At times, though, it’s all fight, no flavor. Like watching someone try to eat soup with a machine gun. You’ll admire the energy but wonder if anyone slept during production.
Soundtrack & Mood
The soundtrack swings from beach-party pop to industrial chaos. It shouldn’t work, but it does. Every track sounds like the playlist of a man who’s done with society but still enjoys a margarita.
The mood? Controlled anarchy. You grin, you wince, and by the end you want to punch something… lovingly.
Morality & Madness
Morality here is a dead language. Hutch kills, we cheer, and no one pretends it’s complicated. It’s violence as therapy — cheaper than counseling, louder than yoga.
If you leave the cinema questioning ethics, congratulations: you missed the point.
Rewatchability / Bingeworthiness
Will you rewatch it? Probably once, while drunk, shouting “YES DAD!” at the TV.

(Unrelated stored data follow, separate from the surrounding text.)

(* ===== verification/RelayMining.v ===== *)
(** * Mining rewards of the relay tokens.

    A record of a cycle holds the total age of a token in that cycle, not yet settled with
    its holders.  While no record has been dropped, the ages recorded up to a block are the
    unsettled ages of all holders at that block, so that no holder takes more than its share
    of a record and no pool is overdrawn. *)
From stdpp Require Import base gmap list sorting.
From Stdlib Require Import ZArith Lia.
From stdpp Require Import strings.
From S2P Require Import Prelude Name Asset Runtime Token RelayToken.
Import Relay.

Open Scope Z_scope.

(** ** Ages. *)

(** The age of a holding at block [n] that is not settled yet. *)
Definition unsettled (a : account) (n : Z) : Z :=
  if decide (mineage_update_height a < n)
  then mineage a + amount (balance a) * (n - mineage_update_height a) else 0.

(** The age as a line through the current height. *)
Definition offset (a : account) : Z := mineage a - amount (balance a) * mineage_update_height a.

Definition ages (s : state) (t : Z * Z) (n : Z) : Z :=
  map_sum (fun _ a => if decide (token_of a = t) then unsettled a n else 0) (accounts s).
Definition offsets (s : state) (t : Z * Z) : Z :=
  map_sum (fun _ a => if decide (token_of a = t) then offset a else 0) (accounts s).

(** The ages in the records of a scope, up to a block and all together. *)
Definition recorded (m : gmap (Z * Z) reward_mine_info) (scope n : Z) : Z :=
  map_sum (fun k r => if decide (k.1 = scope /\ k.2 <= n) then rm_total_mineage r else 0) m.
Definition recorded_all (m : gmap (Z * Z) reward_mine_info) (scope : Z) : Z :=
  map_sum (fun k r => if decide (k.1 = scope) then rm_total_mineage r else 0) m.

(** A record that is not the first of its scope. *)
Definition later (m : gmap (Z * Z) reward_mine_info) (scope n : Z) : Prop :=
  is_Some (m !! (scope, n)) /\ exists n0, n0 < n /\ is_Some (m !! (scope, n0)).

Lemma unsettled_mono a n n' :
  0 <= mineage a -> 0 <= amount (balance a) -> n <= n' -> 0 <= unsettled a n <= unsettled a n'.
Proof. intros Hm Hb Hn. unfold unsettled. repeat case_decide; nia. Qed.

Lemma recorded_insert m scope k r r' n :
  m !! (scope, k) = Some r ->
  recorded (<[(scope, k) := r']> m) scope n =
    recorded m scope n + (if decide (k <= n) then rm_total_mineage r' - rm_total_mineage r else 0).
Proof.
  intros Hk. unfold recorded. rewrite map_sum_insert, (at_key_Some _ _ _ _ Hk). cbn [fst snd].
  repeat case_decide; try lia; destruct_and?; naive_solver lia.
Qed.

Lemma recorded_all_insert m scope k r r' :
  m !! (scope, k) = Some r ->
  recorded_all (<[(scope, k) := r']> m) scope = recorded_all m scope + (rm_total_mineage r' - rm_total_mineage r).
Proof.
  intros Hk. unfold recorded_all. rewrite map_sum_insert, (at_key_Some _ _ _ _ Hk). cbn [fst snd].
  rewrite !decide_True by done. lia.
Qed.

(** Between two neighbours only the second one counts. *)
Lemma recorded_step m scope p k r :
  m !! (scope, k) = Some r -> p < k -> (forall n, p < n < k -> m !! (scope, n) = None) ->
  recorded m scope k = recorded m scope p + rm_total_mineage r.
Proof.
  intros Hk Hpk Hgap. unfold recorded. rewrite <- (insert_delete_id m (scope, k) r Hk).
  rewrite !map_sum_insert_None by apply lookup_delete_eq. cbn [fst snd].
  rewrite decide_True by (split; [done|lia]). rewrite (decide_False (P := _ /\ k <= p)) by lia.
  assert (forall A B C : Z, B = C -> A + B = 0 + C + A) as Hc by lia. apply Hc.
  apply map_sum_ext. intros [sc n] x Hx. apply lookup_delete_Some in Hx as [Hne Hx]. cbn [fst snd].
  repeat case_decide; try done; destruct_and?; subst.
  - assert (n = k \/ p < n < k) as [->|Hn] by lia; [done|]. rewrite Hgap in Hx; done.
  - lia.
Qed.

Lemma recorded_none m scope k :
  (forall n, n <= k -> m !! (scope, n) = None) -> recorded m scope k = 0.
Proof.
  intros Hnone. unfold recorded. rewrite (map_sum_ext _ (fun _ _ => 0)); [apply map_sum_0|].
  intros [sc n] x Hx. cbn. case_decide; [|done]. destruct_and?; subst. rewrite Hnone in Hx by done. done.
Qed.

(** ** The order of the records. *)
Lemma scope_keys_split {V} (m : gmap (Z * Z) V) scope l1 k l2 :
  scope_keys m scope = l1 ++ k :: l2 -> (forall x, x ∈ l1 -> x < k) /\ (forall x, x ∈ l2 -> k < x).
Proof.
  intros E. assert (Hs : StronglySorted Z.le (scope_keys m scope)).
  { apply Sorted_StronglySorted; [intros ???; lia|]. unfold scope_keys. apply Sorted_merge_sort. intros ??; lia. }
  pose proof (scope_keys_NoDup m scope) as Hnd. rewrite E in Hs, Hnd.
  apply NoDup_app in Hnd as (_ & Hd & Hnd). apply NoDup_cons in Hnd as [Hk _].
  apply StronglySorted_app in Hs as (H1 & _ & H2). apply StronglySorted_inv in H2 as [_ H2].
  split; intros x Hx.
  - assert (x <> k) by (intros ->; apply (Hd k Hx); left). specialize (H1 x k Hx ltac:(left)). lia.
  - assert (x <> k) by (intros ->; done). eapply Forall_forall in H2; [|exact Hx]. lia.
Qed.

It’s not The Godfather. It’s the cinematic equivalent of eating a kebab at 2 a.m. — messy, satisfying, and regrettable only to people with taste.
FAQ
Q: Is Nobody 2 worth watching in 2025? Only if your therapist told you to explore your anger in a “safe, cinematic environment.”
Q: Better than the first one? No — but it’s louder, dumber, and somehow that’s the charm.
Q: Can Bob Odenkirk still fight? Yes. And he still looks like he apologizes after every punch.
Q: Is it deep? As deep as a puddle in a car park — but ten times more fun.
Q: Should cops watch this? Only if they enjoy crying into their paperwork.